Instructions for the task: Set down exactly, from the records below, the line with "Lemma thread_start_same_registry w" through the line with "eapply same_registry_trans; [|apply IH].", and nothing else.

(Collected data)
-------------------------
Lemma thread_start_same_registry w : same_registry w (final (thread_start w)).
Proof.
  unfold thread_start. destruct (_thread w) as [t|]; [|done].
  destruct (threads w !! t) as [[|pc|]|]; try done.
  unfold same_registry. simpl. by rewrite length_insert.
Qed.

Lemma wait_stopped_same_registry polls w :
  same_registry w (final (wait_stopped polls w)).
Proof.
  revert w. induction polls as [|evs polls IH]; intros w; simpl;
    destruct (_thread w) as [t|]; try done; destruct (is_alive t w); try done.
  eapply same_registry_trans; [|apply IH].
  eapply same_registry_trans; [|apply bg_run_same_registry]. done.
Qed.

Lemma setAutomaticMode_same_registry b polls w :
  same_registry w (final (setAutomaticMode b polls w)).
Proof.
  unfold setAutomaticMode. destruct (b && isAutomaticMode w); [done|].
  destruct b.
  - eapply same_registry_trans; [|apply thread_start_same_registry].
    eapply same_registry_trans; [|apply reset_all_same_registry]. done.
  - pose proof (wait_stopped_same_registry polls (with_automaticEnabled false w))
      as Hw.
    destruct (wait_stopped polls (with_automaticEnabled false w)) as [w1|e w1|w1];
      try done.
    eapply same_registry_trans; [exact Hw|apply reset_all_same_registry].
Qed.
-------------------------
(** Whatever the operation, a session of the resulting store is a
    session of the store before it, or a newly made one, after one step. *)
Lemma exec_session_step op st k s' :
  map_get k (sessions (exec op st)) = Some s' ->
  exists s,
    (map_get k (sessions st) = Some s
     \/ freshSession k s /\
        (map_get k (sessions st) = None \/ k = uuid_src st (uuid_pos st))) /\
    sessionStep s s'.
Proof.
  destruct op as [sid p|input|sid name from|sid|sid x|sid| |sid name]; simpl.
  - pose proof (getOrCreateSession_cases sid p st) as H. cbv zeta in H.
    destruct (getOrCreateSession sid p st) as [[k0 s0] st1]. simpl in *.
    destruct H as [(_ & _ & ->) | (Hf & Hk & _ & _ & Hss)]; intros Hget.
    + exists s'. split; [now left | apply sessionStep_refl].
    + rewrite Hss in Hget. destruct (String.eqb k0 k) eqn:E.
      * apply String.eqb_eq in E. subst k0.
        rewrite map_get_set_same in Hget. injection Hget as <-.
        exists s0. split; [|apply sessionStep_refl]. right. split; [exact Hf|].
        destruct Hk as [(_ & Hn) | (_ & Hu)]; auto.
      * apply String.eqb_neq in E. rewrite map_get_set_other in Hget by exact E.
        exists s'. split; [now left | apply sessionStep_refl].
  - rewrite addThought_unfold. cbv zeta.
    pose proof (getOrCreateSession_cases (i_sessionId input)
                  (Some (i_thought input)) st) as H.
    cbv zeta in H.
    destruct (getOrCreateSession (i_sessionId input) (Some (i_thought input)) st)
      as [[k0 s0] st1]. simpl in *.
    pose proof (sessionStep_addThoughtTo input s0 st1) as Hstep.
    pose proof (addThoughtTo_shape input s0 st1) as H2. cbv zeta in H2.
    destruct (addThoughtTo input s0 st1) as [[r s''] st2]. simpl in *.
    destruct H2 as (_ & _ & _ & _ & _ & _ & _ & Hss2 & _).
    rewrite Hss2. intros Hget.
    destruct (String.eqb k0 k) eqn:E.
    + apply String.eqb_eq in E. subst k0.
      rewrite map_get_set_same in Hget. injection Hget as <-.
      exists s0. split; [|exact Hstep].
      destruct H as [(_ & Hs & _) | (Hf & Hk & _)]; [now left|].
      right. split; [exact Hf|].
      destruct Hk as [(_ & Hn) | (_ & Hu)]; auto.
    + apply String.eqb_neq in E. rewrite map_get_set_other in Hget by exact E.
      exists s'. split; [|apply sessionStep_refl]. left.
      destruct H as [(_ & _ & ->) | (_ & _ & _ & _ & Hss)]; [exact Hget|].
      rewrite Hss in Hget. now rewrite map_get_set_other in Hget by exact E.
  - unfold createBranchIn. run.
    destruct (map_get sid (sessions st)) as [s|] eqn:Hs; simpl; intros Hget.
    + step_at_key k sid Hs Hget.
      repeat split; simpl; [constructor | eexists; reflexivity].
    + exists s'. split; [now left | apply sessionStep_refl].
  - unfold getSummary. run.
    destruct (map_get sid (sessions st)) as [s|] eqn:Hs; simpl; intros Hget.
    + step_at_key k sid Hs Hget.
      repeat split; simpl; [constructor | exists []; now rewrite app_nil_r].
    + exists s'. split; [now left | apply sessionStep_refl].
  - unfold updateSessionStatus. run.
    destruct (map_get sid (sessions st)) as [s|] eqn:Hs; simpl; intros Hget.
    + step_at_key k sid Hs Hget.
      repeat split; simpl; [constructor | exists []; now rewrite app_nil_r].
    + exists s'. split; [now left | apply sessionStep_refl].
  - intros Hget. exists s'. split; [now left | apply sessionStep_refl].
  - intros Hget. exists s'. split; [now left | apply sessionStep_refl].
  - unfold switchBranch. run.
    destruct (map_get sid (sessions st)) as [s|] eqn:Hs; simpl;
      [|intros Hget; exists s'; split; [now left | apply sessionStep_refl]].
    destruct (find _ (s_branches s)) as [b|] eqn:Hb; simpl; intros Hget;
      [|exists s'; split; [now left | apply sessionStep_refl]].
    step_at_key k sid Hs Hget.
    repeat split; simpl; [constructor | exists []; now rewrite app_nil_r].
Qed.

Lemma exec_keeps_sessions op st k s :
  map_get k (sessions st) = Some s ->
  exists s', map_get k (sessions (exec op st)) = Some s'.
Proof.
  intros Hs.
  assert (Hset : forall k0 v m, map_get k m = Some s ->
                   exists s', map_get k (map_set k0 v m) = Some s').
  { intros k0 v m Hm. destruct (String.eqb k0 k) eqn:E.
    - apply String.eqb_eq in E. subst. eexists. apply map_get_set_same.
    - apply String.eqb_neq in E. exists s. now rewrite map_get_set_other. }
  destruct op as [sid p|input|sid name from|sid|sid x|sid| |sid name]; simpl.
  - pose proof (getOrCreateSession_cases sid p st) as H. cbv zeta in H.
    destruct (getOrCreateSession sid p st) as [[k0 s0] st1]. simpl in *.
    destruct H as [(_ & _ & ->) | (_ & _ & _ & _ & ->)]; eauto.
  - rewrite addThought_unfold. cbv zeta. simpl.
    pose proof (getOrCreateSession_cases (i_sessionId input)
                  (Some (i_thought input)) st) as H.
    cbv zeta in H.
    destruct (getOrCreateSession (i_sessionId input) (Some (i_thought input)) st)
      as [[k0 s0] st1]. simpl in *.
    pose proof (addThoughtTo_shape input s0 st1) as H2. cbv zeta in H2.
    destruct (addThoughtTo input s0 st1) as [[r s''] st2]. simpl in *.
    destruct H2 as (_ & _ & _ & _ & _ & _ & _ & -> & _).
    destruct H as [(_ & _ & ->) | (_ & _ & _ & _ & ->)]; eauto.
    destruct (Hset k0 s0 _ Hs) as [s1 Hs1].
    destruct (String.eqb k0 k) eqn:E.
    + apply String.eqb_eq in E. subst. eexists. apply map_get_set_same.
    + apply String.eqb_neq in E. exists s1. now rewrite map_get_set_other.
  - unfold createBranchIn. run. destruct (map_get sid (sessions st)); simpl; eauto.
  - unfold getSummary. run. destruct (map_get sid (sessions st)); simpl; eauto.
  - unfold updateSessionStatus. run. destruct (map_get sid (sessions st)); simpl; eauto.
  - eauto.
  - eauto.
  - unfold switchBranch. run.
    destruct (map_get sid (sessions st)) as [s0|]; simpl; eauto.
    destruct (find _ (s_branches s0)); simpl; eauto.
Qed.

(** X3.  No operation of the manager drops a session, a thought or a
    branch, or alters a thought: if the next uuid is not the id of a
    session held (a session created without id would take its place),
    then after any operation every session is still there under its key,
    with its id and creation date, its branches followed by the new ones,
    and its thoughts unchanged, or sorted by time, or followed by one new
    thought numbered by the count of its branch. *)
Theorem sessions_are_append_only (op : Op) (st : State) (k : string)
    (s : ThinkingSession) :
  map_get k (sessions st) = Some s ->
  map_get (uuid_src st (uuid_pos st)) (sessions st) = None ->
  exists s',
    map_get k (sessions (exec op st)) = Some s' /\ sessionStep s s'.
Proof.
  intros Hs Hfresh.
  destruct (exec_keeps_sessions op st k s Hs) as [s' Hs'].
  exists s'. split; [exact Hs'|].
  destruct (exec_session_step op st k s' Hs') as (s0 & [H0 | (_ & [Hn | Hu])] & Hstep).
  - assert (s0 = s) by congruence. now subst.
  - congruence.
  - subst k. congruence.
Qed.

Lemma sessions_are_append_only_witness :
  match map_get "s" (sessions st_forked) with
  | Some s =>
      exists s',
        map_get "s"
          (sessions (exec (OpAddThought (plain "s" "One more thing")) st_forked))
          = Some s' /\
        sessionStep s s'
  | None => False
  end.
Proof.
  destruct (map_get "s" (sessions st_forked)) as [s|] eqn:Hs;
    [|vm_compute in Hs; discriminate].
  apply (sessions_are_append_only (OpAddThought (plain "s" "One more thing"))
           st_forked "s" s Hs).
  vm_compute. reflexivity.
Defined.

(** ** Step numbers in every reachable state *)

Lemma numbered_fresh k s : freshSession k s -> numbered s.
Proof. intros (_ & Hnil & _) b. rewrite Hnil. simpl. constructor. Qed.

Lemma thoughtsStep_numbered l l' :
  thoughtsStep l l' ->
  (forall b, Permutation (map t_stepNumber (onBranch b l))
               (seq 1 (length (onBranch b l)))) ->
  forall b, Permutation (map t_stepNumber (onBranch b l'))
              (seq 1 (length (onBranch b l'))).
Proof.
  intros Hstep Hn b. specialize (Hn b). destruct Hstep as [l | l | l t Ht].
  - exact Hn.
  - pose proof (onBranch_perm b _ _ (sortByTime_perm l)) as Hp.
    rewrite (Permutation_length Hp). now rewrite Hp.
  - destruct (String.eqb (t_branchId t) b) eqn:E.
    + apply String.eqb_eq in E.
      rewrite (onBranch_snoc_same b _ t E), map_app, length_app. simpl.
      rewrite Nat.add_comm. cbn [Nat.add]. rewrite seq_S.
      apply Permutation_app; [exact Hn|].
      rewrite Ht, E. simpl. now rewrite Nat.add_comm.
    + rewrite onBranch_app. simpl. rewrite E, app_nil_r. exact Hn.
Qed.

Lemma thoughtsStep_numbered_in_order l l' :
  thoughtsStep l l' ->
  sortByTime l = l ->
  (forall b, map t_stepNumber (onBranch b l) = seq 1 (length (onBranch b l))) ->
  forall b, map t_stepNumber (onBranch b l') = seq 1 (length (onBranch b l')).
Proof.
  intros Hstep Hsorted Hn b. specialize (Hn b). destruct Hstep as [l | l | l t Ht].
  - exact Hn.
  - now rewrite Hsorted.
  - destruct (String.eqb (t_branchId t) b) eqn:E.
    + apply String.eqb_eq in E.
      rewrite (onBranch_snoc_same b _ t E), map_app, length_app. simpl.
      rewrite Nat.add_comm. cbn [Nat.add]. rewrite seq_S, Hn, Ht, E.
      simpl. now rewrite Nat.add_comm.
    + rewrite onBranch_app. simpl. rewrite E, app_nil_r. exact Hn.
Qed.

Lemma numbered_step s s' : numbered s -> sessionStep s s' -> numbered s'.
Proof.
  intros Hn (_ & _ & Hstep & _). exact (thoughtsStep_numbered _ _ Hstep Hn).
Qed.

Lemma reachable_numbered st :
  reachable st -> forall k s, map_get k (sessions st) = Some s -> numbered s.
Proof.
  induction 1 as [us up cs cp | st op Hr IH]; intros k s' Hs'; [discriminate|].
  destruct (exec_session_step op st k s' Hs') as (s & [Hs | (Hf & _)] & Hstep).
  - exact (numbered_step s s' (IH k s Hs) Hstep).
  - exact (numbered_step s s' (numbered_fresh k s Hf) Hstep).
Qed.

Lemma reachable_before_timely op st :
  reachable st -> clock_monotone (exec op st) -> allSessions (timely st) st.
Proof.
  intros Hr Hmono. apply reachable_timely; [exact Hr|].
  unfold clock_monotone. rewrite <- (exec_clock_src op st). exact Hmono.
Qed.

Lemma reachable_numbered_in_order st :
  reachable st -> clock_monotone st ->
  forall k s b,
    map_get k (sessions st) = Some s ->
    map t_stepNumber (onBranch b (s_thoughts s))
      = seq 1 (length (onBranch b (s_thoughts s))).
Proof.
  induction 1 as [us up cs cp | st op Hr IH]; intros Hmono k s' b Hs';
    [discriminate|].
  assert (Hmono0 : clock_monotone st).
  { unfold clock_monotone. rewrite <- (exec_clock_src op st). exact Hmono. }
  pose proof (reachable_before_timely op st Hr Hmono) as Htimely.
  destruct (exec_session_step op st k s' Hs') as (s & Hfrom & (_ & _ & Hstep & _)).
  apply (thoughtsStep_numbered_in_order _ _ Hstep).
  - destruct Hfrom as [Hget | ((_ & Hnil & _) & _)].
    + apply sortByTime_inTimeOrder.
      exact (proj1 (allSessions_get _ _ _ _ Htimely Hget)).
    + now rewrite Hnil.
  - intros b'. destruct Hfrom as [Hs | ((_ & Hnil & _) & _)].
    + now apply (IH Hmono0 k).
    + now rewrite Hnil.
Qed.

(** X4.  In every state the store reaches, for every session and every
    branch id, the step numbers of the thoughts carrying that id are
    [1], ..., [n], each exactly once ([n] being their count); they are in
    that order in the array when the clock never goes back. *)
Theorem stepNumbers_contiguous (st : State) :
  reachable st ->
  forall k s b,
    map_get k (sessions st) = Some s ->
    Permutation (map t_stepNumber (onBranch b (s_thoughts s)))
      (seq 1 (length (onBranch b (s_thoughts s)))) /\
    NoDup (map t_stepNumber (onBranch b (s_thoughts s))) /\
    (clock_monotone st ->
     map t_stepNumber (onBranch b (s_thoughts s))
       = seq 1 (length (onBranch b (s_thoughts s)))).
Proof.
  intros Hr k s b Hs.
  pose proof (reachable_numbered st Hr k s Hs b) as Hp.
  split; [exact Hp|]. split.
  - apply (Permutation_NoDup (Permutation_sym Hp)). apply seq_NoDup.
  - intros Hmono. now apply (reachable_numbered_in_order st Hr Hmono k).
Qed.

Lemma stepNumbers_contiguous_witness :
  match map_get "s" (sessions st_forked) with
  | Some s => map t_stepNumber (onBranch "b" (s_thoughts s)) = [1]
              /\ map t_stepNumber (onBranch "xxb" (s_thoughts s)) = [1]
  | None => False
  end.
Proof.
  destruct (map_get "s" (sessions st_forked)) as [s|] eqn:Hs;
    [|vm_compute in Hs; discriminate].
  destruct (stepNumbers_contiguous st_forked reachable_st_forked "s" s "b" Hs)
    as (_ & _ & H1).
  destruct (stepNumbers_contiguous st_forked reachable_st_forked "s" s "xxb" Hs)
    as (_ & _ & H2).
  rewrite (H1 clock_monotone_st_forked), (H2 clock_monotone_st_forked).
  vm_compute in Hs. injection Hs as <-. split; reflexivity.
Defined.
-------------------------
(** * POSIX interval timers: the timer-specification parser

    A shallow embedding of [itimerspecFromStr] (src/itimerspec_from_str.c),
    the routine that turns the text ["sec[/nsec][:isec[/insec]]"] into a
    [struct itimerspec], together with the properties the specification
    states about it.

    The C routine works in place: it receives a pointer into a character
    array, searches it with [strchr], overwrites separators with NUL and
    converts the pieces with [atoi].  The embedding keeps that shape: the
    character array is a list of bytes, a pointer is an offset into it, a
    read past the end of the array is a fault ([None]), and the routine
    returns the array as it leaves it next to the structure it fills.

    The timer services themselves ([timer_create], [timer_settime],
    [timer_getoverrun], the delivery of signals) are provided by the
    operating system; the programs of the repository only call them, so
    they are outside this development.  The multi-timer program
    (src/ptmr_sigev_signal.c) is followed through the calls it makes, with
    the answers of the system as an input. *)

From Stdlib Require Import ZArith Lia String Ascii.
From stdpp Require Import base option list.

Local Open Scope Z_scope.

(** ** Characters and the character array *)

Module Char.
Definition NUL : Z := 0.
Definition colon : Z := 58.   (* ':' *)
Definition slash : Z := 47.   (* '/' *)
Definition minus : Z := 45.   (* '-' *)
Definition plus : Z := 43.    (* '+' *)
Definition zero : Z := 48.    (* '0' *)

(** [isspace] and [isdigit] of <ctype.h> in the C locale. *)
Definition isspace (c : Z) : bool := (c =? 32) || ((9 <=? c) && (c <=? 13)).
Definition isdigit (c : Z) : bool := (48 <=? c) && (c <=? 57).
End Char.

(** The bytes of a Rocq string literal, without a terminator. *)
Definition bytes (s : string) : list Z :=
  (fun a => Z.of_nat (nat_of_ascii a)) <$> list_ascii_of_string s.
-------------------------
Task response:
Lemma thread_start_same_registry w : same_registry w (final (thread_start w)).
Proof.
  unfold thread_start. destruct (_thread w) as [t|]; [|done].
  destruct (threads w !! t) as [[|pc|]|]; try done.
  unfold same_registry. simpl. by rewrite length_insert.
Qed.

Lemma wait_stopped_same_registry polls w :
  same_registry w (final (wait_stopped polls w)).
Proof.
  revert w. induction polls as [|evs polls IH]; intros w; simpl;
    destruct (_thread w) as [t|]; try done; destruct (is_alive t w); try done.
  eapply same_registry_trans; [|apply IH].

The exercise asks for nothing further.